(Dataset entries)
Lemma place_response_ok bodies fresh run_id response :
  python_value response = true → (∀ n, byte_length (serialized response) = Some n → n < 2 ^ 63) →
  response_writable response →
  ∃ stored ref bodies' row, place_response bodies fresh run_id response = Ok (stored, ref, bodies')
    ∧ flushed_null stored = Ok row
    ∧ ((ref = None ∧ bodies' = bodies ∧ kept response (default VNone row))
       ∨ ref = Some fresh ∧ ∃ body, bodies' = <[fresh := (run_id, body)]> bodies ∧ is_none_value body = false
                         ∧ kept response body).
Proof.
  intros Hp Hmem (n & Hn & Hacc). unfold place_response. destruct (is_none_value response) eqn:En.
  { destruct response; try done. injection Hn as <-. do 4 eexists. split_and!; [done|done|left]. split_and!; [done..|].
    exists 4. split; [done|]. left. split; [by vm_compute|apply same_none]. }
  cbv zeta. rewrite Hn. unfold response_size in Hn. destruct (dumpable response) eqn:Hd; [|done].
  pose proof (Hmem n Hn) as Hlt. destruct (n <=? INLINE_LIMIT_BYTES) eqn:E1; to_prop.
  { assert (n ≤ ROW_LIMIT_BYTES) by (unfold INLINE_LIMIT_BYTES, ROW_LIMIT_BYTES in *; lia).
    destruct (flushed_ok response) as (w & Hw & Hs); [auto..|]. exists (Some response), None, bodies, (Some w).
    cbn [flushed_null]. rewrite Hw. split_and!; [done|done|left]. split_and!; [done..|]. exists n. by split; [|left]. }
  destruct (n <=? ROW_LIMIT_BYTES) eqn:E2; to_prop.
  { destruct (flushed_ok response) as (w & Hw & Hs); [auto..|]. rewrite Hw. cbn [mbind result_bind].
    do 4 eexists. split_and!; [done|done|right]. split; [done|]. exists w.
    split_and!; [done|by rewrite (same_json_none _ _ Hs)|]. exists n. by split; [|left]. }
  destruct (truncated_ok (serialized response) n ROW_LIMIT_BYTES Hn Hlt) as (k & -> & Hk & Hfit & Hmax); [by vm_compute|].
  destruct (flushed_ok (wrapper (serialized response) n k)) as (w & Hw & Hs).
  { by cbn; rewrite bool_decide_true by (apply (bool_decide_unpack _); vm_compute; exact I). }
  { pose proof (byte_length_nonneg _ _ Hn). change (dumpable (wrapper _ n k)) with (dumpable (VInt n) && true).
    by rewrite small_dumpable by lia. }
  { by apply wrapper_accepted. }
  rewrite Hw. cbn [mbind result_bind]. do 4 eexists. split_and!; [done|done|right]. split; [done|].
  exists w. split_and!; [done|by rewrite (same_json_none _ _ Hs)|]. exists n.
  split; [done|]. right. split; [lia|]. by exists k.
Qed.

Lemma place_response_writable bodies fresh run_id response stored ref bodies' row :
  place_response bodies fresh run_id response = Ok (stored, ref, bodies') →
  flushed_null stored = Ok row → response_writable response.
Proof.
  unfold place_response. destruct (is_none_value response) eqn:En.
  { destruct response; try done. intros _ _. by exists 4. }
  cbv zeta. unfold response_writable. destruct (response_size response) as [n|]; [|done]. intros Hp Hf.
  exists n. split; [done|]. intros Hle. destruct (n <=? INLINE_LIMIT_BYTES).
  - injection Hp as <- _ _. cbn in Hf. apply bind_ok in Hf as (w & Hw & _). by apply flushed_accepts in Hw as [_ ?].
  - rewrite (proj2 (Z.leb_le _ _) Hle) in Hp. apply bind_ok in Hp as (w & Hw & _). by apply flushed_accepts in Hw as [_ ?].
Qed.

(** A step is recorded exactly when it is recordable. *)
Lemma record_step_exact c t :
  python_call c → (∃ t', record_step c t = Ok t') ↔ recordable t c.
Proof.
  intros (Hq & Hr & Hmem). unfold record_step, insert_run_action, recordable. split.
  - intros [t' H']. destruct (tr_attempts t !! sc_run_id c) as [attempt|]; [|done].
    destruct (attempt <? 1) eqn:E; to_prop; [done|]. cbv zeta in H'.
    apply bind_ok in H' as ([[stored ref] bodies] & Hp & (q & Hfq & (row & Hrow & ([] & Hs & _)%bind_ok)%bind_ok)%bind_ok).
    destruct (step_accepted _ _ _) eqn:E2; [|done].
    apply flushed_accepts in Hfq as [? ?]. split_and!; [by exists attempt|done..|by eapply place_response_writable].
  - intros ((attempt & -> & Ha) & Hs & Hd & Hacc & Hw). rewrite (proj2 (Z.ltb_ge attempt 1)) by lia. cbv zeta.
    destruct (place_response_ok (tr_bodies t) (sc_fresh c) (sc_run_id c) _ Hr Hmem Hw)
      as (stored & ref & bodies & row & -> & Hrow & _).
    destruct (flushed_ok _ Hq Hd Hacc) as (q & Hfq & _). cbn [mbind result_bind]. rewrite Hfq. cbn [mbind result_bind].
    rewrite Hrow. cbn [mbind result_bind]. rewrite Hs. by eexists.
Qed.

### Work instruction
Above are the records; print exactly the lines from the line with "destruct (truncated_ok (serialized" to the line with "apply bind_ok in H'", including both, and nothing else.

### Solution for this exercise
  destruct (truncated_ok (serialized response) n ROW_LIMIT_BYTES Hn Hlt) as (k & -> & Hk & Hfit & Hmax); [by vm_compute|].
  destruct (flushed_ok (wrapper (serialized response) n k)) as (w & Hw & Hs).
  { by cbn; rewrite bool_decide_true by (apply (bool_decide_unpack _); vm_compute; exact I). }
  { pose proof (byte_length_nonneg _ _ Hn). change (dumpable (wrapper _ n k)) with (dumpable (VInt n) && true).
    by rewrite small_dumpable by lia. }
  { by apply wrapper_accepted. }
  rewrite Hw. cbn [mbind result_bind]. do 4 eexists. split_and!; [done|done|right]. split; [done|].
  exists w. split_and!; [done|by rewrite (same_json_none _ _ Hs)|]. exists n.
  split; [done|]. right. split; [lia|]. by exists k.
Qed.

Lemma place_response_writable bodies fresh run_id response stored ref bodies' row :
  place_response bodies fresh run_id response = Ok (stored, ref, bodies') →
  flushed_null stored = Ok row → response_writable response.
Proof.
  unfold place_response. destruct (is_none_value response) eqn:En.
  { destruct response; try done. intros _ _. by exists 4. }
  cbv zeta. unfold response_writable. destruct (response_size response) as [n|]; [|done]. intros Hp Hf.
  exists n. split; [done|]. intros Hle. destruct (n <=? INLINE_LIMIT_BYTES).
  - injection Hp as <- _ _. cbn in Hf. apply bind_ok in Hf as (w & Hw & _). by apply flushed_accepts in Hw as [_ ?].
  - rewrite (proj2 (Z.leb_le _ _) Hle) in Hp. apply bind_ok in Hp as (w & Hw & _). by apply flushed_accepts in Hw as [_ ?].
Qed.

(** A step is recorded exactly when it is recordable. *)
Lemma record_step_exact c t :
  python_call c → (∃ t', record_step c t = Ok t') ↔ recordable t c.
Proof.
  intros (Hq & Hr & Hmem). unfold record_step, insert_run_action, recordable. split.
  - intros [t' H']. destruct (tr_attempts t !! sc_run_id c) as [attempt|]; [|done].
    destruct (attempt <? 1) eqn:E; to_prop; [done|]. cbv zeta in H'.
    apply bind_ok in H' as ([[stored ref] bodies] & Hp & (q & Hfq & (row & Hrow & ([] & Hs & _)%bind_ok)%bind_ok)%bind_ok).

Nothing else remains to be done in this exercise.